> **Instructions for the task**
Nothing below is to be printed except the lines between the line holding "as it likes, and" and the line holding "(target : gostring) (flags : Z)", inclusive, each exactly as it appears.
+++
(* ===== verification/Syscalls.v ===== *)
(** * Programs that act on the kernel

    The container commands of [ts] are straight sequences of system calls whose order is
    the point. Here a command is a program over typed calls: the kernel answers each call
    as it likes, and what a command may do is a rule on every event of its history. *)

From Stdlib Require Import Strings.String.
From S2P Require Import GoSort Prelude GoStrings GoPath.

(** ** Calls and their answers *)

(** An error number of the kernel. *)
Abbreviation errno := Z.

Definition EINTR : errno := 4.
Definition EBUSY : errno := 16.

(** What [stat] tells of a file, as far as the commands look at it. *)
Record file_stat := MkStat { st_ino : Z; st_mode : Z; st_rdev : Z }.

(** How a child ended. *)
Inductive child_status := WExited (code : Z) | WSignaled (sig : Z) | WOther.

(** A device number: a pair, or one that was read from a device. *)
Inductive device := Mkdev (major minor : Z) | Rdev (n : Z).

Inductive syscall :=
| Getpid
| Mount (source target fstype : gostring) (flags : Z) (data : gostring)
| Unmount (target : gostring) (flags : Z)
| PivotRoot (newroot putold : gostring)
| Chdir (path : gostring)
| Fchdir (fd : Z)
| MkdirAll (path : gostring) (perm : Z)
| Remove (path : gostring)
| Mknod (path : gostring) (mode : Z) (dev : device)
| Chmod (path : gostring) (mode : Z)
| Symlink (target path : gostring)
| Sethostname (name : gostring)
| Setdomainname (name : gostring)
| CapBsetDrop (cap : Z)
| CapBsetRead (cap : Z)
| Setns (fd nstype : Z)
| Unshare (flags : Z)
| Open (path : gostring) (flags perm : Z)
| Close (fd : Z)
| Readlink (path : gostring)
| Stat (path : gostring)
| Lstat (path : gostring)
| ReadFile (path : gostring)
| ReadDir (path : gostring)
| Getenv (key : gostring)
| Setenv (key value : gostring)
| Environ
| Executable
| Hostname
| Domainname
| PtyNumber (fd : Z)
| PtyUnlock (fd : Z)
| PtyWinsize (fd : Z) (row col : Z)
| ForkExec (path : gostring) (argv env : list gostring) (dir : gostring) (files : list Z)
| Wait4 (pid options : Z)
| Println (line : gostring)
| AwaitShutdown.

(** What a call answers. *)
Definition answer (c : syscall) : Set :=
  match c with
  | Getpid => Z
  | Mount _ _ _ _ _ | Unmount _ _ | PivotRoot _ _ | Chdir _ | Fchdir _ | MkdirAll _ _ | Remove _
  | Mknod _ _ _ | Chmod _ _ | Symlink _ _ | Sethostname _ | Setdomainname _ | CapBsetDrop _
  | Setns _ _ | Unshare _ | Close _ | PtyUnlock _ | Setenv _ _ => option errno
  | Open _ _ _ | PtyNumber _ | ForkExec _ _ _ _ _ => errno + Z
  | CapBsetRead _ => Z
  | Readlink _ | ReadFile _ | Executable | Hostname | Domainname => errno + gostring
  | Stat _ | Lstat _ => errno + file_stat
  | ReadDir _ => errno + list gostring
  | Getenv _ => gostring
  | Environ => list gostring
  | Wait4 _ _ => errno + Z * child_status
  | PtyWinsize _ _ _ | Println _ | AwaitShutdown => unit
  end.

(** ** Programs *)

(** A command returns, exits, replaces itself by another program (the call comes back
    only with an error), or runs out of the rounds a loop was given. *)
Inductive prog (A : Type) :=
| Done (a : A)
| Exit (code : Z)
| Exec (path : gostring) (argv env : list gostring) (k : errno → prog A)
| Call (c : syscall) (k : answer c → prog A)
| Spin.
Arguments Done {A} a.
Arguments Exit {A} code.
Arguments Exec {A} path argv env k.
Arguments Call {A} c k.
Arguments Spin {A}.

Fixpoint prog_bind_def {A B} (f : A → prog B) (p : prog A) : prog B :=
  match p with
  | Done a => f a
  | Exit code => Exit code
  | Exec path argv env k => Exec path argv env (λ e, prog_bind_def f (k e))
  | Call c k => Call c (λ r, prog_bind_def f (k r))
  | Spin => Spin
  end.
#[export] Instance prog_ret : MRet prog := @Done.
#[export] Instance prog_bind : MBind prog := @prog_bind_def.

Definition sys (c : syscall) : prog (answer c) := Call c Done.

(** [if err := ...; err != nil { ...; os.Exit(1) }]. *)
Definition must (p : prog (option errno)) : prog unit :=
  r ← p; match r with None => Done tt | Some _ => Exit 1 end.
(** The same, with one error that does not matter. *)
Definition must_unless (ok : errno) (p : prog (option errno)) : prog unit :=
  r ← p;
  match r with
  | None => Done tt
  | Some e => if bool_decide (e = ok) then Done tt else Exit 1
  end.
Definition must_get {A} (p : prog (errno + A)) : prog A :=
  r ← p; match r with inr a => Done a | inl _ => Exit 1 end.
(** A call whose error is dropped. *)
Definition try {A} (p : prog A) : prog unit := p;; Done tt.
Definition when (b : bool) (p : prog unit) : prog unit := if b then p else Done tt.

Fixpoint for_each {A} (f : A → prog unit) (l : list A) : prog unit :=
  match l with
  | [] => Done tt
  | a :: l' => f a;; for_each f l'
  end.

(** ** Histories *)

Inductive event :=
| Did (c : syscall) (r : answer c)
| Execed (path : gostring) (argv env : list gostring)
| Exited (code : Z).

(** The kernel answers by all that has happened, the latest first; [None] for an [exec]
    means that it succeeds. *)
Record kernel := MkKernel {
  k_answer : list event → ∀ c, answer c;
  k_exec : list event → gostring → option errno;
}.

Inductive ending (A : Type) := Returned (a : A) | Gone | Stuck.
Arguments Returned {A} a.
Arguments Gone {A}.
Arguments Stuck {A}.

(** The whole history, and how the program ended. *)
Fixpoint run_prog {A} (K : kernel) (h : list event) (p : prog A) : list event * ending A :=
  match p with
  | Done a => (h, Returned a)
  | Exit code => (Exited code :: h, Gone)
  | Exec path argv env k =>
      match k_exec K h path with
      | None => (Execed path argv env :: h, Gone)
      | Some e => run_prog K h (k e)
      end
  | Call c k => let r := k_answer K h c in run_prog K (Did c r :: h) (k r)
  | Spin => (h, Stuck)
  end.
Definition history {A} (K : kernel) (p : prog A) : list event := (run_prog K [] p).1.

(** ** Rules: what holds of an event and the history before it *)

Definition rule := list event → event → Prop.

(** Every event of the program keeps the rule, whatever the kernel answers, and [Q] holds
    when it returns. *)
Fixpoint keeps {A} (ok : rule) (h : list event) (p : prog A) (Q : A → list event → Prop) : Prop :=
  match p with
  | Done a => Q a h
  | Exit code => ok h (Exited code)
  | Exec path argv env k => ok h (Execed path argv env) ∧ ∀ e, keeps ok h (k e) Q
  | Call c k => ∀ r, ok h (Did c r) ∧ keeps ok (Did c r :: h) (k r) Q
  | Spin => True
  end.

(** The history is one along which the rule was kept. *)
Definition kept (ok : rule) (h : list event) : Prop :=
  ∀ later e before, h = later ++ e :: before → ok before e.

Lemma kept_nil ok : kept ok [].
Proof. intros [|e0 later] e before H; discriminate H. Qed.

Lemma kept_cons (ok : rule) e h : ok h e → kept ok h → kept ok (e :: h).
Proof.
  intros He Hh [|e' later] e0 before Heq; cbn in Heq; injection Heq as -> Heq; subst; [done|].
  by apply (Hh later).
Qed.

Lemma keeps_bind {A B} ok (p : prog A) (f : A → prog B) : ∀ h Q,
  keeps ok h p (λ a h', keeps ok h' (f a) Q) → keeps ok h (p ≫= f) Q.
Proof.
  unfold mbind, prog_bind.
  induction p as [a|code|path argv env k IH|c k IH|]; cbn; intros h Q Hp; [done|done| | |done].
  - destruct Hp as [He Hk]. split; [done|]. intros e. apply IH, Hk.
  - intros r. destruct (Hp r) as [He Hk]. split; [done|]. by apply IH.
Qed.

Lemma keeps_mono {A} ok (p : prog A) : ∀ h (Q Q' : A → list event → Prop),
  keeps ok h p Q → (∀ a h', Q a h' → Q' a h') → keeps ok h p Q'.
Proof.
  induction p as [a|code|path argv env k IH|c k IH|]; cbn; intros h Q Q' Hp HQ; [by apply HQ|done| | |done].
  - destruct Hp as [He Hk]. split; [done|]. intros e. by apply IH with Q.
  - intros r. destruct (Hp r) as [He Hk]. split; [done|]. by apply IH with Q.
Qed.

Lemma keeps_run {A} ok K (p : prog A) : ∀ h Q,
  keeps ok h p Q → kept ok h →
  kept ok (run_prog K h p).1 ∧
  match (run_prog K h p).2 with Returned a => Q a (run_prog K h p).1 | _ => True end.
Proof.
  induction p as [a|code|path argv env k IH|c k IH|]; cbn; intros h Q Hp Hh; [done| | | |done].
  - split; [|done]. by apply kept_cons.
  - destruct Hp as [He Hk]. destruct (k_exec K h path) as [e|].
    + by apply IH.
    + split; [|done]. by apply kept_cons.
  - destruct (Hp (k_answer K h c)) as [He Hk]. apply IH; [done|]. by apply kept_cons.
Qed.

(** What a rule says of the whole run of a command. *)
Lemma keeps_history {A} ok K (p : prog A) Q : keeps ok [] p Q → kept ok (history K p).
Proof. intros Hp. by apply (keeps_run ok K p [] Q Hp), kept_nil. Qed.

Lemma keeps_for_each {A} ok (f : A → prog unit) l (Q : unit → list event → Prop) : ∀ h,
  (∀ h, Q tt h → ∀ a, a ∈ l → keeps ok h (f a) Q) → Q tt h → keeps ok h (for_each f l) Q.
Proof.
  induction l as [|a l IH]; cbn; intros h Hf HQ; [done|].
  apply keeps_bind. eapply keeps_mono; [apply Hf; [done|apply list_elem_of_here]|].
  intros [] h' HQ'. apply IH; [|done]. intros h0 HQ0 b Hb. apply Hf; [done|]. by apply list_elem_of_further.
Qed.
+++
> **Exercise response**
    as it likes, and what a command may do is a rule on every event of its history. *)

From Stdlib Require Import Strings.String.
From S2P Require Import GoSort Prelude GoStrings GoPath.

(** ** Calls and their answers *)

(** An error number of the kernel. *)
Abbreviation errno := Z.

Definition EINTR : errno := 4.
Definition EBUSY : errno := 16.

(** What [stat] tells of a file, as far as the commands look at it. *)
Record file_stat := MkStat { st_ino : Z; st_mode : Z; st_rdev : Z }.

(** How a child ended. *)
Inductive child_status := WExited (code : Z) | WSignaled (sig : Z) | WOther.

(** A device number: a pair, or one that was read from a device. *)
Inductive device := Mkdev (major minor : Z) | Rdev (n : Z).

Inductive syscall :=
| Getpid
| Mount (source target fstype : gostring) (flags : Z) (data : gostring)
| Unmount (target : gostring) (flags : Z)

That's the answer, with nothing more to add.